(* ===== verification/NetStack.v ===== *)
(** * The network stack: sending and handling frames

    [kernel/net/src/stack.rs], without its TCP calls: addressing and resolution, echo, UDP,
    fragments and the counters.  A function of [State] or [Stack] takes the state and gives
    the state it leaves; [None] is a panic (an index out of range, a counter past [u64::MAX]).

    The device is a hardware address and whether it takes a frame, given the frames it took
    before; [sent] is its record of those it took.  TCP is [NetTcp], to which a
    segment that arrives is handed; the calls that drive it are in [NetStackTcp]. *)

From S2P Require Import Prelude NetWire NetReasm NetLink NetTcp.
Import Wire.
Local Open Scope Z_scope.

Module NetStack.

Inductive Counter : Type :=
| rx_frames | tx_frames | arp_requests_sent | arp_replies_sent | arp_learned | echo_replies_sent | echo_replies_received
| udp_received | udp_sent | dropped_ethernet | dropped_arp | dropped_ipv4 | dropped_icmp | dropped_udp | dropped_tcp
| not_for_us | inbox_full | no_buffer | fragments_received | datagrams_reassembled | fragments_dropped
| reassembly_timeouts | unreachable_received.
#[global] Instance Counter_eq_dec : EqDecision Counter.
Proof. solve_decision. Defined.

Inductive NetError : Type := Unresolved | NoBuffer | NetTooLarge | NicRefused.

Record Config := { ip_ : Ipv4Addr; netmask : Ipv4Addr; gateway : Ipv4Addr }.

Definition REPLIES : nat := 8.
Definition REFUSALS : nat := 4.
Definition INBOX : nat := 8.
Definition UDP_MAX : nat := 256.
Definition ARP_RETRY_NS : Z := 200000000.

Record Datagram := { g_src_ip : Ipv4Addr; g_src_port : Z; g_dst_port : Z; g_len : nat; g_data : Bytes }.

(** [trait Nic]. *)
Record Nic := { nic_mac : Mac; nic_takes : list Bytes → Bytes → bool }.

Record State := {
  config : Config;
  mac : Mac;
  arp : ArpCache.Cache;
  last_request : option (Ipv4Addr * Z);
  replies : list (option (Z * Z * Ipv4Addr));
  next_reply : nat;
  inbox : list (option Datagram);
  refused : list (option Z);
  counters : Counter → Z;
  ip_id : Z;
  tcp : NetTcp.Tcp;
  sent : list Bytes }.

Record Stack := { pool : Pool.Pool; reasm : Reasm.Reassembler; st : State }.

Definition with_arp (c : Config) (cache : ArpCache.Cache) : Stack := {|
  pool := Pool.new; reasm := Reasm.new;
  st := {| config := c; mac := replicate 6 0; arp := cache; last_request := None; replies := replicate REPLIES None; next_reply := 0;
           inbox := replicate INBOX None; refused := replicate REFUSALS None; counters := λ _, 0; ip_id := 1; tcp := NetTcp.Tcp_new; sent := [] |} |}.

(** ** Updates *)

Definition set_mac (m : Mac) (s : State) : State := {|
  config := config s; mac := m; arp := arp s; last_request := last_request s; replies := replies s; next_reply := next_reply s;
  inbox := inbox s; refused := refused s; counters := counters s; ip_id := ip_id s; tcp := tcp s; sent := sent s |}.
Definition set_arp (c : ArpCache.Cache) (s : State) : State := {|
  config := config s; mac := mac s; arp := c; last_request := last_request s; replies := replies s; next_reply := next_reply s;
  inbox := inbox s; refused := refused s; counters := counters s; ip_id := ip_id s; tcp := tcp s; sent := sent s |}.
Definition set_last_request (r : option (Ipv4Addr * Z)) (s : State) : State := {|
  config := config s; mac := mac s; arp := arp s; last_request := r; replies := replies s; next_reply := next_reply s;
  inbox := inbox s; refused := refused s; counters := counters s; ip_id := ip_id s; tcp := tcp s; sent := sent s |}.
Definition set_replies (r : list (option (Z * Z * Ipv4Addr))) (n : nat) (s : State) : State := {|
  config := config s; mac := mac s; arp := arp s; last_request := last_request s; replies := r; next_reply := n;
  inbox := inbox s; refused := refused s; counters := counters s; ip_id := ip_id s; tcp := tcp s; sent := sent s |}.
Definition set_inbox (i : list (option Datagram)) (s : State) : State := {|
  config := config s; mac := mac s; arp := arp s; last_request := last_request s; replies := replies s; next_reply := next_reply s;
  inbox := i; refused := refused s; counters := counters s; ip_id := ip_id s; tcp := tcp s; sent := sent s |}.
Definition set_refused (r : list (option Z)) (s : State) : State := {|
  config := config s; mac := mac s; arp := arp s; last_request := last_request s; replies := replies s; next_reply := next_reply s;
  inbox := inbox s; refused := r; counters := counters s; ip_id := ip_id s; tcp := tcp s; sent := sent s |}.
Definition set_counters (c : Counter → Z) (s : State) : State := {|
  config := config s; mac := mac s; arp := arp s; last_request := last_request s; replies := replies s; next_reply := next_reply s;
  inbox := inbox s; refused := refused s; counters := c; ip_id := ip_id s; tcp := tcp s; sent := sent s |}.
Definition set_ip_id (i : Z) (s : State) : State := {|
  config := config s; mac := mac s; arp := arp s; last_request := last_request s; replies := replies s; next_reply := next_reply s;
  inbox := inbox s; refused := refused s; counters := counters s; ip_id := i; tcp := tcp s; sent := sent s |}.
Definition set_tcp (t : NetTcp.Tcp) (s : State) : State := {|
  config := config s; mac := mac s; arp := arp s; last_request := last_request s; replies := replies s; next_reply := next_reply s;
  inbox := inbox s; refused := refused s; counters := counters s; ip_id := ip_id s; tcp := t; sent := sent s |}.
Definition set_sent (f : list Bytes) (s : State) : State := {|
  config := config s; mac := mac s; arp := arp s; last_request := last_request s; replies := replies s; next_reply := next_reply s;
  inbox := inbox s; refused := refused s; counters := counters s; ip_id := ip_id s; tcp := tcp s; sent := f |}.

(** [self.counters.c += 1]. *)
Definition bump (c : Counter) (s : State) : option State :=
  n ← checked_add 64 (counters s c) 1;
  Some (set_counters (λ c', if decide (c' = c) then n else counters s c') s).

(** ** Sending *)

(** [f(&mut buf[at..])]. *)
Definition on_tail {A} (buf : Bytes) (at_ : nat) (f : Bytes → option (Bytes * A)) : option (Bytes * A) :=
  tail ← get_from buf at_;
  '(tail, a) ← f tail;
  Some (take at_ buf ++ tail, a).

Definition nic_send (nic : Nic) (frame : Bytes) (s : State) : State * bool :=
  if nic_takes nic (sent s) frame then (set_sent (sent s ++ [frame]) s, true) else (s, false).

Definition send_arp (nic : Nic) (buf : Bytes) (dst : Mac) (a : Arp) (s : State) : option (State * Bytes * bool) :=
  '(buf, r) ← write_ethernet buf dst (mac s) ETHERTYPE_ARP;
  match r with
  | Err _ => Some (s, buf, false)
  | Ok _ =>
      '(buf, r) ← on_tail buf ETH_HEADER (λ p, write_arp p a);
      match r with
      | Err _ => Some (s, buf, false)
      | Ok n =>
          frame ← get_range buf 0 (ETH_HEADER + n);
          let '(s, ok) := nic_send nic frame s in
          if (ok : bool) then s ← bump tx_frames s; Some (s, buf, true) else Some (s, buf, false)
      end
  end.

Definition send_ip (nic : Nic) (buf : Bytes) (dst_mac : Mac) (dst : Ipv4Addr) (proto : Z)
    (body : Bytes → option (Bytes * result nat WireError)) (s : State) : option (State * Bytes * result unit NetError) :=
  let start := (ETH_HEADER + IPV4_HEADER)%nat in
  '(buf, r) ← on_tail buf start body;
  match r with
  | Err _ => Some (s, buf, Err NetTooLarge)
  | Ok n =>
      let s := set_ip_id (wrapping_add 16 (ip_id s) 1) s in
      '(buf, r) ← on_tail buf ETH_HEADER (λ p, write_ipv4 p (ip_ (config s)) dst proto (ip_id s) n);
      match r with
      | Err _ => Some (s, buf, Err NetTooLarge)
      | Ok _ =>
          '(buf, r) ← write_ethernet buf dst_mac (mac s) ETHERTYPE_IPV4;
          match r with
          | Err _ => Some (s, buf, Err NetTooLarge)
          | Ok _ =>
              frame ← get_range buf 0 (start + n);
              let '(s, ok) := nic_send nic frame s in
              if (ok : bool) then s ← bump tx_frames s; Some (s, buf, Ok tt) else Some (s, buf, Err NicRefused)
          end
      end
  end.

Definition next_hop (s : State) (ip : Ipv4Addr) : Ipv4Addr :=
  let c := config s in
  if forallb (λ i, Z.land (ip !!! i) (netmask c !!! i) =? Z.land (ip_ c !!! i) (netmask c !!! i)) (seq 0 4) then ip else gateway c.

(** ** Handling *)

(** An echo reply to the request [echo], into the spare buffer. *)
Definition echo_reply (nic : Nic) (to_mac : Mac) (to : Ipv4Addr) (echo : Echo) (tx : option Bytes) (s : State) :
    option (State * option Bytes) :=
  match tx with
  | None => s ← bump no_buffer s; Some (s, None)
  | Some buf =>
      '(s, buf, r) ← send_ip nic buf to_mac to PROTO_ICMP
        (λ p, write_icmp_echo p ICMP_ECHO_REPLY (echo_id echo) (echo_seq echo) (echo_data echo)) s;
      s ← (if is_ok r then bump echo_replies_sent s else Some s);
      Some (s, Some buf)
  end.

(** An echo reply received: remembered in the next slot. *)
Definition note_reply (echo : Echo) (from : Ipv4Addr) (s : State) : option State :=
  s ← bump echo_replies_received s;
  replies' ← set_at (replies s) (next_reply s) (Some (echo_id echo, echo_seq echo, from));
  Some (set_replies replies' ((next_reply s + 1) mod REPLIES)%nat s).

Definition take_datagram (src : Ipv4Addr) (u : Udp) (s : State) : option State :=
  match position Reasm.is_none (inbox s) with
  | Some i =>
      if (length (udp_payload u) <=? UDP_MAX)%nat then
        data ← put (replicate UDP_MAX 0) 0 (udp_payload u);
        bump udp_received (set_inbox (<[i := Some {| g_src_ip := src; g_src_port := udp_src_port u; g_dst_port := udp_dst_port u;
                                                      g_len := length (udp_payload u); g_data := data |}]> (inbox s)) s)
      else bump inbox_full s
  | None => bump inbox_full s
  end.

Definition handle_arp (nic : Nic) (a : Arp) (tx : option Bytes) (now : Z) (s : State) : option (State * option Bytes) :=
  if negb (bool_decide (target_ip a = ip_ (config s))) then s ← bump not_for_us s; Some (s, tx)
  else
    cache ← ArpCache.insert_arp (arp s) (sender_ip a) (sender_mac a) now;
    let s := set_arp cache s in
    if operation a =? ARP_REPLY then s ← bump arp_learned s; Some (s, tx)
    else match tx with
    | None => s ← bump no_buffer s; Some (s, None)
    | Some buf =>
        let reply := {| operation := ARP_REPLY; sender_mac := mac s; sender_ip := ip_ (config s);
                        target_mac := sender_mac a; target_ip := sender_ip a |} in
        '(s, buf, ok) ← send_arp nic buf (sender_mac a) reply s;
        s ← (if (ok : bool) then bump arp_replies_sent s else Some s);
        Some (s, Some buf)
    end.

----------------------------------------

Work instructions: Exactly repeat the lines above, from the opening line through the one with "echo_replies_sent | echo_replies_received", and include nothing else.

Output for this task:
(* ===== verification/NetStack.v ===== *)
(** * The network stack: sending and handling frames

    [kernel/net/src/stack.rs], without its TCP calls: addressing and resolution, echo, UDP,
    fragments and the counters.  A function of [State] or [Stack] takes the state and gives
    the state it leaves; [None] is a panic (an index out of range, a counter past [u64::MAX]).

    The device is a hardware address and whether it takes a frame, given the frames it took
    before; [sent] is its record of those it took.  TCP is [NetTcp], to which a
    segment that arrives is handed; the calls that drive it are in [NetStackTcp]. *)

From S2P Require Import Prelude NetWire NetReasm NetLink NetTcp.
Import Wire.
Local Open Scope Z_scope.

Module NetStack.

Inductive Counter : Type :=
| rx_frames | tx_frames | arp_requests_sent | arp_replies_sent | arp_learned | echo_replies_sent | echo_replies_received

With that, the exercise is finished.